I am planning to use Three-level Multilevel Modeling to look at a study involving therapists, clients, and sessions. I have some missing data - some involving nonresponse to items and some involving noncompletion of entire scales for particular sessions. I plan to let full information maximization likelihood to take care of the missingness, but I first need to calculate total scores from individual items scores.

How should I go about doing this? Should I first conduct some kind of imputation for sessions with missing items to calculate total scores, and then run models using variables involving total scores and choose FIML as the option?

 Bengt O. Muthen posted on Tuesday, June 18, 2013 - 11:33 am
Why would you use total scores instead of analyzing on the item-level?
 Harold Chui posted on Tuesday, June 18, 2013 - 11:47 am
My predictor (e.g., social support) and outcome (e.g., depression) variables are total-score variables in the MLM.
 Bengt O. Muthen posted on Tuesday, June 18, 2013 - 2:59 pm
Ok, so those 2 constructs are total score variables. Then what is the construct that has individual missing items?
 Harold Chui posted on Tuesday, June 18, 2013 - 4:19 pm
Each total score variable is computed by adding up the scores for individual items. For example, for a scale that has 10 items, I would have 10 "variables." I compute the sum of the 10 scores to create the total score variable. Individual missing items means that I might have 2 missing scores out of the 10, such that I can't compute the total score by summation alone.

Does this mean that I need to use imputation first to fill in the missing items, then compute the total score, before I run models on the total score variables using FIML?
 Bengt O. Muthen posted on Tuesday, June 18, 2013 - 5:05 pm
I am suggesting that you don't create a total score but instead work with the 10 items as indicators of a factor. Missingness is then handled by FIML.
 Corey Savage posted on Thursday, January 28, 2016 - 1:48 am
I am missing data on a number of Rasch scales. Some of these I intend to use as distal outcomes in a latent profile analysis and the others are used as indicators of the latent profiles. Is it appropriate to impute using MI with this type of scale? Thanks!
 Bengt O. Muthen posted on Friday, January 29, 2016 - 6:21 pm
It is a bit dicey to impute when you expect there to be a mixture structure underlying your data because the imputation does not take that into account. You can handle it by "FIML" if you do a 1-step mixture analysis, but if you use a 3-step then the missing on distals will be deleted.
 Corey Savage posted on Friday, January 29, 2016 - 7:42 pm
Would it be appropriate to fit the model first with FIML and allow for lw deletion after once adding covariates and the distal outcome via BCH?
 Bengt O. Muthen posted on Monday, February 01, 2016 - 10:12 am
If you are concerned with missing data I would use 1-step FIML mixture modeling.
 Daniel Sort posted on Monday, October 10, 2016 - 3:56 am
I would like to ask for your advice.

I want to predict Y (healthyness of food consumption) by X1 (being vegetarian or not), two moderators of X1 (e.g. number of vegetarians in social networks, 3-4 items), and some controlls, using MPLUS.

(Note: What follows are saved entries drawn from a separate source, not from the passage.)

(** X3: a detection whose class id is none of 2, 3, 5, 7 is kept: it is
    stored and counted under the label "unknown". *)
Theorem unknown_class_counted (self : Counter) (d : Detection) :
  cls d ≠ 2 → cls d ≠ 3 → cls d ≠ 5 → cls d ≠ 7 →
  is_vehicle_in_roi self (box d) = true →
  track_id d ∉ seen_ids self →
  let r := process_frame self (Some [d]) in
  r.2 = [NewVehicle "unknown" (track_id d) (S (size (seen_ids self)))]
  ∧ vehicle_counts r.1 !! "unknown"
    = Some (default 0 (vehicle_counts self !! "unknown") + 1)
  ∧ current_vehicles_in_frame r.1 !! track_id d
    = Some (mkVehicleInfo "unknown" (box d) (conf d))
  ∧ current_vehicles_in_roi r.1 !! track_id d
    = Some (mkVehicleInfo "unknown" (box d) (conf d)).
Proof.
  intros H2 H3 H5 H7 Hv Hnew r. subst r.
  unfold process_frame. cbv zeta.
  match goal with |- context [process_detections ?s [d]] => set (s0 := s) end.
  assert (Hv0 : is_vehicle_in_roi s0 (box d) = true).
  { rewrite <- Hv. by apply is_vehicle_in_roi_ext. }
  rewrite process_detections_cons. cbn [process_detections fst snd].
  rewrite app_nil_r.
  rewrite process_detection_out, process_detection_counts,
    process_detection_in_frame, process_detection_in_roi, Hv0.
  rewrite vehicle_classes_unknown by assumption.
  change (seen_ids s0) with (seen_ids self).
  change (vehicle_counts s0) with (vehicle_counts self).
  rewrite bool_decide_eq_true_2 by assumption. simpl.
  rewrite size_add_fresh by assumption.
  rewrite !lookup_insert_eq. auto.
Qed.

(** X4: a frame none of whose detections is classified in-ROI counts
    nothing and prints nothing; its in-ROI snapshot is empty. *)
Theorem frame_outside_roi_counts_nothing (self : Counter) (ds : list Detection) :
  (∀ d, d ∈ ds → is_vehicle_in_roi self (box d) = false) →
  let r := process_frame self (Some ds) in
  r.2 = []
  ∧ seen_ids r.1 = seen_ids self
  ∧ vehicle_counts r.1 = vehicle_counts self
  ∧ current_vehicles_in_roi r.1 = ∅.
Proof.
  intros Hout r. subst r. unfold process_frame. cbv zeta.
  match goal with |- context [process_detections ?s ds] => set (s0 := s) end.
  assert (Hgen : ∀ s : Counter,
    roi_points s = roi_points self → roi_defined s = roi_defined self →
    (process_detections s ds).2 = []
    ∧ seen_ids (process_detections s ds).1 = seen_ids s
    ∧ vehicle_counts (process_detections s ds).1 = vehicle_counts s
    ∧ current_vehicles_in_roi (process_detections s ds).1 = current_vehicles_in_roi s).
  { clear s0. induction ds as [|d ds IH]; intros s Hp Hd; [by cbn|].
    rewrite process_detections_cons. cbn [fst snd].
    assert (Hv : is_vehicle_in_roi s (box d) = false).
    { rewrite (is_vehicle_in_roi_ext s self) by assumption.
      apply Hout, elem_of_cons. by left. }
    destruct (process_detection_roi s d) as [Hp' Hd'].
    destruct (IH (λ d' H, Hout d' (proj2 (elem_of_cons _ _ _) (or_intror H)))
                (process_detection s d).1) as (-> & -> & -> & ->);
      [congruence | congruence |].
    rewrite process_detection_out, process_detection_seen,
      process_detection_counts, process_detection_in_roi, Hv. auto. }
  destruct (Hgen s0) as (-> & -> & -> & ->); auto.
Qed.

Lemma process_detection_grows (self : Counter) (d : Detection) (c : string) :
  let r := process_detection self d in
  size (seen_ids r.1) = (size (seen_ids self) + length r.2)%nat
  ∧ map out_total r.2 = seq (S (size (seen_ids self))) (length r.2)
  ∧ default 0 (vehicle_counts r.1 !! c)
    = default 0 (vehicle_counts self !! c) + Z.of_nat (times_class c r.2).
Proof.
  cbv zeta.
  rewrite process_detection_out, process_detection_seen, process_detection_counts.
  unfold times_class.
  destruct (is_vehicle_in_roi self (box d)); simpl; [|repeat split; lia].
  destruct (decide (track_id d ∈ seen_ids self)) as [Hin|Hnew].
  - rewrite bool_decide_eq_false_2 by tauto. simpl.
    rewrite subseteq_union_1_L by (by apply singleton_subseteq_l).
    repeat split; lia.
  - rewrite bool_decide_eq_true_2 by assumption. simpl.
    rewrite size_add_fresh by assumption.
    split; [lia|]. split; [reflexivity|].
    rewrite filter_cons, filter_nil. simpl.
    set (cn := default "unknown" (vehicle_classes !! cls d)).
    destruct (decide (cn = c)) as [->|Hne].
    + rewrite lookup_insert_eq. simpl. lia.
    + rewrite lookup_insert_ne by assumption. simpl. lia.
Qed.

Lemma times_class_app (c : string) (o1 o2 : list Output) :
  times_class c (o1 ++ o2) = (times_class c o1 + times_class c o2)%nat.
Proof. unfold times_class. by rewrite filter_app, length_app. Qed.

Lemma process_detections_grows (self : Counter) (ds : list Detection) (c : string) :
  let r := process_detections self ds in
  size (seen_ids r.1) = (size (seen_ids self) + length r.2)%nat
  ∧ map out_total r.2 = seq (S (size (seen_ids self))) (length r.2)
  ∧ default 0 (vehicle_counts r.1 !! c)
    = default 0 (vehicle_counts self !! c) + Z.of_nat (times_class c r.2).
Proof.
  revert self. induction ds as [|d ds IH]; intros self; cbv zeta.
  - cbn. repeat split; lia.
  - rewrite process_detections_cons. cbn [fst snd].
    destruct (process_detection_grows self d c) as (H1 & H2 & H3).
    destruct (IH (process_detection self d).1) as (H1' & H2' & H3').
    rewrite map_app, length_app, times_class_app, seq_app, H1', H2', H3', H2, H3, H1.
    repeat split; try lia; try (do 2 f_equal; lia).
Qed.

Lemma process_frame_grows (self : Counter) (r : TrackResult) (c : string) :
  let res := process_frame self r in
  size (seen_ids res.1) = (size (seen_ids self) + length res.2)%nat
  ∧ map out_total res.2 = seq (S (size (seen_ids self))) (length res.2)
  ∧ default 0 (vehicle_counts res.1 !! c)
    = default 0 (vehicle_counts self !! c) + Z.of_nat (times_class c res.2).
Proof.
  unfold process_frame. destruct r as [ds|]; cbv zeta.
  - match goal with |- context [process_detections ?s ds] =>
      exact (process_detections_grows s ds c) end.
  - cbn. repeat split; lia.
Qed.

(** X5: over any run of frames the number of lines printed is the growth of
    [seen_ids], and the totals they show count up one by one from the
    size [seen_ids] had before. *)
Theorem announced_totals (self : Counter) (frames : list TrackResult) :
  let r := process_frames self frames in
  size (seen_ids r.1) = (size (seen_ids self) + length r.2)%nat
  ∧ map out_total r.2 = seq (S (size (seen_ids self))) (length r.2).
Proof.
  revert self. induction frames as [|f frames IH]; intros self; cbv zeta.
  - cbn. split; [lia | reflexivity].
  - rewrite process_frames_cons. cbn [fst snd].
    destruct (process_frame_grows self f "") as (H1 & H2 & _).
    destruct (IH (process_frame self f).1) as (H1' & H2').
    rewrite map_app, length_app, seq_app, H1', H2', H2, H1.
    split; [lia|]. try reflexivity; do 2 f_equal; lia.
Qed.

For Y, I have frequency of consumption for 30 products (P1-P30) and expert rating on the healthyness of each (R1-R30). I used the frequencies P in a LCA and used types of consumption. A reviewer now asks to use a sum score instead, of the kind: Y=P1*R1 + P2*R" + ...

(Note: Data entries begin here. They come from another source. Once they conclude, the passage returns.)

(** C10. When the attribute [max_iterations] is 0 the run executes no round
    and returns [None], without raising.  The attribute is 0 exactly when
    the configured budget is 0 and the constructor got [None] or 0: a
    budget of 0 given to the constructor is replaced by the configured one,
    and when that is 1 or more and the first call of [chain.run] returns,
    the run executes a round and does not return [None]. *)
Theorem run_zero_budget (lower : str -> str)
        (json_loads : str -> option Iteration.json)
        (chain_run : nat -> str -> option (list str) -> result AnalysisResult)
        (llm_generate : nat -> str -> str -> result str)
        (max_iterations : option Z) (config_max_iterations : Z)
        (threshold : Q) (query : str) (experts : option (list str)) :
  let self := Iteration.__init__ max_iterations config_max_iterations
                                 threshold in
  let out := Iteration.run lower json_loads chain_run llm_generate self query
                           experts in
  (Iteration.max_iterations self = 0%Z ->
   Iteration.rounds_executed out = 0 /\ Iteration.returned out = Ok None) /\
  (Iteration.max_iterations self = 0%Z <->
   config_max_iterations = 0%Z /\
   (max_iterations = None \/ max_iterations = Some 0%Z)) /\
  (max_iterations = Some 0%Z ->
   Iteration.max_iterations self = config_max_iterations /\
   ((1 <= config_max_iterations)%Z ->
    forall r, chain_run 0 query experts = Ok r ->
              1 <= Iteration.rounds_executed out /\
              Iteration.returned out <> Ok None)).
Proof.
  intros self out. split; [|split].
  - intros H. unfold out, Iteration.run. rewrite H. simpl. now split.
  - unfold self, Iteration.__init__. cbn [Iteration.max_iterations].
    destruct max_iterations as [m|].
    + destruct (Z.eqb_spec m 0) as [->|Hm].
      * split; [intros ->; auto | now intros [-> _]].
      * split; [intros ->; congruence|].
        intros [_ [H|H]]; [discriminate | congruence].
    + split; [intros ->; auto | now intros [-> _]].
  - intros ->. split; [reflexivity|]. intros Hconfig r Hchain.
    unfold out, Iteration.run.
    assert (Hmax : Iteration.max_iterations self = config_max_iterations)
      by reflexivity.
    destruct (Z.to_nat (Iteration.max_iterations self)) as [|fuel] eqn:Efuel;
      [lia|].
    assert (Hfinish : forall r iteration all_search_results,
               Iteration.finish r iteration all_search_results <> Ok None).
    { intros r0 iteration all_search_results. unfold Iteration.finish.
      destruct (list_set all_search_results); simpl; discriminate. }
    cbn [Iteration.loop]. rewrite Hchain.
    destruct (0 <? Iteration.max_iterations self)%Z eqn:Hguard;
      [|apply Z.ltb_ge in Hguard; lia].
    repeat match goal with
           | |- context [if ?b then _ else _] => destruct b
           | |- context [match ?x with Ok _ => _ | Raise _ => _ end] =>
               destruct x as [[? ?]|?] || destruct x
           end;
      (split;
       [ try (cbn [Iteration.rounds_executed]; lia);
         (eapply Nat.le_trans; [|apply loop_rounds_ge]); lia
       | try (cbn [Iteration.returned]; first [discriminate | apply Hfinish]);
         apply loop_returns_none; discriminate ]).
Qed.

My uncertainties in dealing with this in MPLUS:
1. I cannot model a factor since P1-P30 are weakly correlated. Moreover, I understood that a composite/formative var will not work as endogenous var. So, I'm left to use DEFINE to compute a manifest index variable!?
2. Doing so, I could not use FIML for the imputation of missing values in P1-P30. I have to impute, otherwise, I will loose 300 of 800 cases. If I use MI, would you advice to do it on individual vars, or on the sum score?
3. If I use MI, should I also use it for the moderator variables, or should I let FIML take care of those?

Many thanks for your advice, it's highly appreciated.
 Bengt O. Muthen posted on Monday, October 10, 2016 - 2:47 pm
If P1-P30 are weakly correlated it won't help to do multiple imputation.

Also, is the missing on the Ps really at random or do the missingness patterns correspond to different consumption types? If they are random, why not take the average of the Ps that are not missing? This can be done outside Mplus.
 Daniel Sort posted on Tuesday, October 11, 2016 - 7:16 am
Many thanks! [OT: I'm really deeply impressed by the efforts your team put into this board. It would be interesting to know how many research projects you've helped to realize (either by showing a workable solution or by saving substantial amounts of time).]

- There don't seem to be a relation between the consumption types and the missingness patterns (no clustering of certain missingness patterns in the consumption types).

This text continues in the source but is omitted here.